Task details
In the records that follow, find the line with "Definition ADVANCED : list"; from there, retype every line exactly through the line with "match se_company s with Some", which also belongs to the answer.

——————————

(* ===== verification/Shell.v ===== *)
(** The shell of the dashboard (components/Layout.tsx, pending-approvals-context.tsx): navigation,
    badges and logout; and the settings page (views/Settings.tsx) with the switch that confirms
    plans automatically. *)

From S2P Require Import Prelude JsNumber React Behaviour Types Prefs.

(** ** Layout *)

Inductive badge := HealthBadge | ApprovalsBadge.

Record nav_item := { nv_to : jsstr; nv_label : jsstr; nv_badge : option badge }.

Definition NAV : list nav_item :=
  [{| nv_to := "office"; nv_label := "Văn phòng"; nv_badge := None |};
   {| nv_to := "team"; nv_label := "Đội"; nv_badge := Some HealthBadge |};
   {| nv_to := "work"; nv_label := "Duyệt"; nv_badge := Some ApprovalsBadge |};
   {| nv_to := "chat"; nv_label := "Trợ lý"; nv_badge := None |};
   {| nv_to := "settings"; nv_label := "Cài đặt"; nv_badge := None |}].

Definition ADVANCED_NAV : list (jsstr * jsstr) :=
  [("overview", "Tổng quan"); ("timeline", "Dòng thời gian"); ("cost", "Chi phí");
   ("memory", "Bộ nhớ"); ("guardrail", "Guardrail"); ("config", "Cấu hình");
   ("trigger", "Chạy tay"); ("office/timeline", "Nhật ký văn phòng")].

(** What the layout reads from its contexts and hooks. *)
Record layout := { ly_count : Z; ly_highCount : Z; ly_isHigh : bool }.

Inductive layout_event := Logout | ContextChanged (s : layout).
Inductive layout_req := PostLogout | ReloadApp.

Definition layout_handle (e : layout_event) (s : layout) : layout * list layout_req :=
  match e with
  | Logout => (s, [PostLogout])
  | ContextChanged s' => (s', [])
  end.

(** The page is loaded again whether the logout succeeded or not. *)
Definition layout_resume (r : layout_req) (_ : result unit) (s : layout) : layout * list layout_req :=
  match r with PostLogout => (s, [ReloadApp]) | ReloadApp => (s, []) end.

Definition badgeFor (b : option badge) (s : layout) : Z :=
  match b with Some ApprovalsBadge => ly_count s | Some HealthBadge => ly_highCount s | None => 0 end.

Definition nav_link (s : layout) (n : nav_item) : node layout_event :=
  El "a" [AStr "href" (nv_to n)]
    (Txt (nv_label n)
     :: when (0 <? badgeFor (nv_badge n) s)
          [El "span" [AStr "className" "nav-badge"] [Txt (z_str (badgeFor (nv_badge n) s))]]).

Definition Layout (s : layout) : list (node layout_event) :=
  [El "div" [AStr "className" "app-shell"] (
    [El "header" [AStr "className" "app-header"] [
       El "h1" [] [Txt "my-project-manager"];
       El "div" [AStr "className" "app-header-actions"] [
         Comp "ThemeToggle" [];
         El "button" [AStr "type" "button"; AStr "className" "logout-btn"; AOn (OnClick Logout)]
           [Txt "Đăng xuất"]]];
     El "nav" [AStr "className" "app-nav app-nav-primary"] (map (nav_link s) NAV)]
    ++ when (ly_isHigh s)
         [El "nav" [AStr "className" "app-nav app-nav-advanced"; AStr "aria-label" "Nâng cao"]
            (map (λ n, El "a" [AStr "href" (fst n)] [Txt (snd n)]) ADVANCED_NAV)]
    ++ [El "main" [AStr "className" "app-main"] [Comp "Outlet" []]])].

Definition app_layout (s : layout) : component :=
  {| c_state := layout; c_event := layout_event; c_req := layout_req; c_resp := λ _, unit;
     c_init := (s, []); c_view := Layout;
     c_env := λ _ e, match e with ContextChanged _ => True | Logout => False end;
     c_handle := layout_handle; c_resume := layout_resume |}.

(** ** Settings *)

Definition ADVANCED : list (jsstr * jsstr) :=
  [("/overview", "Tổng quan (biểu đồ)"); ("/company-docs", "Tài liệu công ty");
   ("/create", "Tạo nhân sự ảo"); ("/timeline", "Timeline hoạt động"); ("/cost", "Chi phí");
   ("/memory", "Bộ nhớ & Tự động hoá"); ("/guardrail", "Guardrail (rào chắn)");
   ("/config", "Cấu hình agent"); ("/trigger", "Chạy báo cáo thủ công")].

Record settings := {
  se_company : option CompanyPayload;
  se_saveError : option jsstr;
  se_mode : UiMode                                 (* [useUiMode()] *)
}.

Inductive settings_event := ToggleAutoConfirm (on : bool) | ToggleMode (on : bool).

Inductive settings_req :=
| LoadCompany
| SaveCompany (name : jsstr) (coordinator : option jsstr) (cap : num) (auto_confirm : bool).
Definition settings_resp (r : settings_req) : Type := CompanyPayload.

Definition set_settings (c : option CompanyPayload) (error : option jsstr) (m : UiMode) : settings :=
  {| se_company := c; se_saveError := error; se_mode := m |}.

Definition settings_handle (e : settings_event) (s : settings) : settings * list settings_req :=
  match e with
  | ToggleAutoConfirm on =>
      match se_company s with
      | None => (s, [])
      | Some c => (set_settings (se_company s) None (se_mode s),
                   [SaveCompany (co_name c) (co_coordinator_id c) (co_team_task_cap_usd c) on])
      end
  | ToggleMode on =>
      (set_settings (se_company s) (se_saveError s) (if on then HighMode else LowMode), [])
  end.

Definition settings_resume (r : settings_req) (a : result (settings_resp r)) (s : settings) :
    settings * list settings_req :=
  (match r, a with
   | _, Ok c => set_settings (Some c) (se_saveError s) (se_mode s)
   | LoadCompany, Err _ => set_settings None (se_saveError s) (se_mode s)
   | SaveCompany _ _ _ _, Err e =>
       set_settings (se_company s) (Some (error_message e "lưu thất bại")) (se_mode s)
   end, []).

Definition auto_confirm (s : settings) : bool :=
  match se_company s with Some c => default false (co_team_task_auto_confirm c) | None => false end.

Definition is_high_mode (m : UiMode) : bool := match m with HighMode => true | LowMode => false end.

Definition Settings (s : settings) : list (node settings_event) :=
  [El "section" [AStr "className" "settings-page"] [
    El "h2" [] [Txt "Cài đặt"];
    El "section" [AStr "className" "mode-toggle-box"] (
      [El "h3" [] [Txt "Giao việc cho đội"];
       El "label" [AStr "className" "mode-toggle"] [
         El "input" [AStr "type" "checkbox"; ABool "checked" (auto_confirm s);
                     ADisabled (match se_company s with None => true | Some _ => false end);
                     AOn (OnCheck ToggleAutoConfirm)] [];
         Txt " "; Txt "Tự xác nhận kế hoạch khi giao việc"];
       El "p" [AStr "className" "muted"]
         [Txt "Bật: giao việc (kể cả bằng @ ở màn Văn phòng) chạy ngay sau khi hệ thống lập xong kế hoạch — bạn không phải bấm xác nhận từng việc. Mọi ràng buộc an toàn khác giữ nguyên: việc gửi ra ngoài công ty vẫn chờ bạn duyệt riêng. Tắt (mặc định): bạn xem trước kế hoạch và bấm xác nhận như hiện tại."]]
      ++ match present (se_saveError s) with
         | Some e => [El "p" [AStr "className" "error"] [Txt "Lỗi: "; Txt e]]
         | None => []
         end);
    El "section" [AStr "className" "mode-toggle-box"] [
      El "h3" [] [Txt "Chế độ hiển thị"];
      El "label" [AStr "className" "mode-toggle"] [
        El "input" [AStr "type" "checkbox"; ABool "checked" (is_high_mode (se_mode s));
                    AOn (OnCheck ToggleMode)] [];
        Txt " "; Txt "Chế độ nâng cao"];
      El "p" [AStr "className" "muted"]
        [Txt "Bật để hiện đầy đủ số liệu vận hành cho người kỹ thuật (dòng thời gian, chi phí, bộ nhớ, guardrail, cấu hình, chạy tay) ngay trên thanh điều hướng. Tắt để giữ giao diện gọn 4 mục."]];
    Comp "IntegrationHealthPanel" [];
    El "section" [] [
      El "h3" [] [Txt "Nâng cao"];
      El "p" [AStr "className" "muted"]
        [Txt "Các trang kỹ thuật — bình thường không cần, nhưng vẫn đầy đủ khi bạn muốn xem sâu."];
      El "ul" [AStr "className" "advanced-links"]
        (map (λ a, El "li" [] [El "a" [AStr "href" (fst a)] [Txt (snd a)]]) ADVANCED)]]].

Definition settings_page (m : UiMode) : component :=
  {| c_state := settings; c_event := settings_event; c_req := settings_req; c_resp := settings_resp;
     c_init := (set_settings None None m, [LoadCompany]);
     c_view := Settings; c_env := λ _ _, False;
     c_handle := settings_handle; c_resume := settings_resume |}.

(** ** Theorems *)

Lemma settings_offers s e :
  offers (Settings s) e →
  match e with ToggleAutoConfirm _ => is_Some (se_company s) | ToggleMode _ => True end.
Proof.
  intros H. unfold Settings in H. inv_offers; try done.
  by destruct (se_company s).
Qed.

(** The switch changes the flag and nothing else: what it saves is the company as it was last read
    or written. *)
Lemma settings_keep_company m (w : world (settings_page m)) n co cap on :
  reachable any w → issues any w (SaveCompany n co cap on) →
  ∃ c, se_company (w_state w) = Some c ∧ n = co_name c ∧ co = co_coordinator_id c ∧
    cap = co_team_task_cap_usd c.
Proof.
  intros _ [(e & He & Hin)|(r & a & _ & Hin)]%issues_inv.
  - destruct e as [b|b]; cbn in Hin; [|by apply elem_of_nil in Hin].
    destruct (se_company (w_state w)) as [c|]; [|by apply elem_of_nil in Hin].
    apply list_elem_of_singleton in Hin. injection Hin as -> -> -> ->. eauto.
  - destruct r; cbn in Hin; by apply elem_of_nil in Hin.
Qed.

(** What a server does with the company: it keeps what is saved and answers with the whole. *)
Definition saved (c : CompanyPayload) (on : bool) : CompanyPayload :=
  {| co_name := co_name c; co_coordinator_id := co_coordinator_id c;
     co_team_task_cap_usd := co_team_task_cap_usd c;
     co_team_task_concurrency := co_team_task_concurrency c;
     co_team_task_auto_confirm := Some on |}.

(** Two quick switches can end the wrong way round.  From every reachable settings page with a
    company, switch the automatic confirmation to [on] and, before the server has answered, back:
    the requests reach the server in this order, but when their answers come in the other order
    the page shows [on] although the last request, and the company the server keeps, says the
    opposite. *)
Theorem auto_confirm_shows_stale m (w : world (settings_page m)) c on :
  reachable any w → se_company (w_state w) = Some c → w_flight w = [] →
  let save b := SaveCompany (co_name c) (co_coordinator_id c) (co_team_task_cap_usd c) b in
  let l := [Do (C := settings_page m) (ToggleAutoConfirm on);
            Do (C := settings_page m) (ToggleAutoConfirm (negb on));
            Answer (C := settings_page m) 1 (save (negb on)) (Ok (saved c (negb on)));
            Answer (C := settings_page m) 0 (save on) (Ok (saved c on))] in
  legal_all any l w ∧ w_flight (play l w) = [] ∧
  auto_confirm (w_state (play l w)) = on.
Proof.
  intros _ Hc Hf save l. destruct w as [s q]. cbn in Hc, Hf. subst q.
  assert (∀ s e, se_company s = Some c → offers (Settings s) (ToggleAutoConfirm e)) as Ho.
  { intros s' b Hs. unfold Settings. rewrite Hs. eapply (offers_nth _ 0); [reflexivity|by exists b]. }
  cbn. rewrite Hc. cbn. split; [|done].
  split; [left; by apply Ho|]. split; [left; by apply Ho|]. done.
Qed.

Definition demo_company : CompanyPayload :=
  {| co_name := "Acme"; co_coordinator_id := None; co_team_task_cap_usd := num_Z 5;
     co_team_task_concurrency := None; co_team_task_auto_confirm := None |}.
Notation demo_settings := (settings_page LowMode).
Definition to_settings : list (action demo_settings) :=
  [Answer (C := demo_settings) 0 LoadCompany (Ok demo_company)].
Lemma to_settings_reachable : reachable any (play to_settings (init_world demo_settings)).
Proof. apply play_reachable; [apply reach_init|]. split; [split; [reflexivity|exact I]|exact I]. Defined.

Lemma auto_confirm_shows_stale_witness :
  let w := play to_settings (init_world demo_settings) in
  let save b := SaveCompany "Acme" None (num_Z 5) b in
  let l := [Do (C := demo_settings) (ToggleAutoConfirm true);
            Do (C := demo_settings) (ToggleAutoConfirm false);
            Answer (C := demo_settings) 1 (save false) (Ok (saved demo_company false));
            Answer (C := demo_settings) 0 (save true) (Ok (saved demo_company true))] in
  legal_all any l w ∧ w_flight (play l w) = [] ∧ auto_confirm (w_state (play l w)) = true.
Proof.
  intros w. by apply (auto_confirm_shows_stale LowMode w demo_company true to_settings_reachable).
Defined.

——————————

Your solution
Definition ADVANCED : list (jsstr * jsstr) :=
  [("/overview", "Tổng quan (biểu đồ)"); ("/company-docs", "Tài liệu công ty");
   ("/create", "Tạo nhân sự ảo"); ("/timeline", "Timeline hoạt động"); ("/cost", "Chi phí");
   ("/memory", "Bộ nhớ & Tự động hoá"); ("/guardrail", "Guardrail (rào chắn)");
   ("/config", "Cấu hình agent"); ("/trigger", "Chạy báo cáo thủ công")].

Record settings := {
  se_company : option CompanyPayload;
  se_saveError : option jsstr;
  se_mode : UiMode                                 (* [useUiMode()] *)
}.

Inductive settings_event := ToggleAutoConfirm (on : bool) | ToggleMode (on : bool).

Inductive settings_req :=
| LoadCompany
| SaveCompany (name : jsstr) (coordinator : option jsstr) (cap : num) (auto_confirm : bool).
Definition settings_resp (r : settings_req) : Type := CompanyPayload.

Definition set_settings (c : option CompanyPayload) (error : option jsstr) (m : UiMode) : settings :=
  {| se_company := c; se_saveError := error; se_mode := m |}.

Definition settings_handle (e : settings_event) (s : settings) : settings * list settings_req :=
  match e with
  | ToggleAutoConfirm on =>
      match se_company s with
      | None => (s, [])
      | Some c => (set_settings (se_company s) None (se_mode s),
                   [SaveCompany (co_name c) (co_coordinator_id c) (co_team_task_cap_usd c) on])
      end
  | ToggleMode on =>
      (set_settings (se_company s) (se_saveError s) (if on then HighMode else LowMode), [])
  end.

Definition settings_resume (r : settings_req) (a : result (settings_resp r)) (s : settings) :
    settings * list settings_req :=
  (match r, a with
   | _, Ok c => set_settings (Some c) (se_saveError s) (se_mode s)
   | LoadCompany, Err _ => set_settings None (se_saveError s) (se_mode s)
   | SaveCompany _ _ _ _, Err e =>
       set_settings (se_company s) (Some (error_message e "lưu thất bại")) (se_mode s)
   end, []).

Definition auto_confirm (s : settings) : bool :=
  match se_company s with Some c => default false (co_team_task_auto_confirm c) | None => false end.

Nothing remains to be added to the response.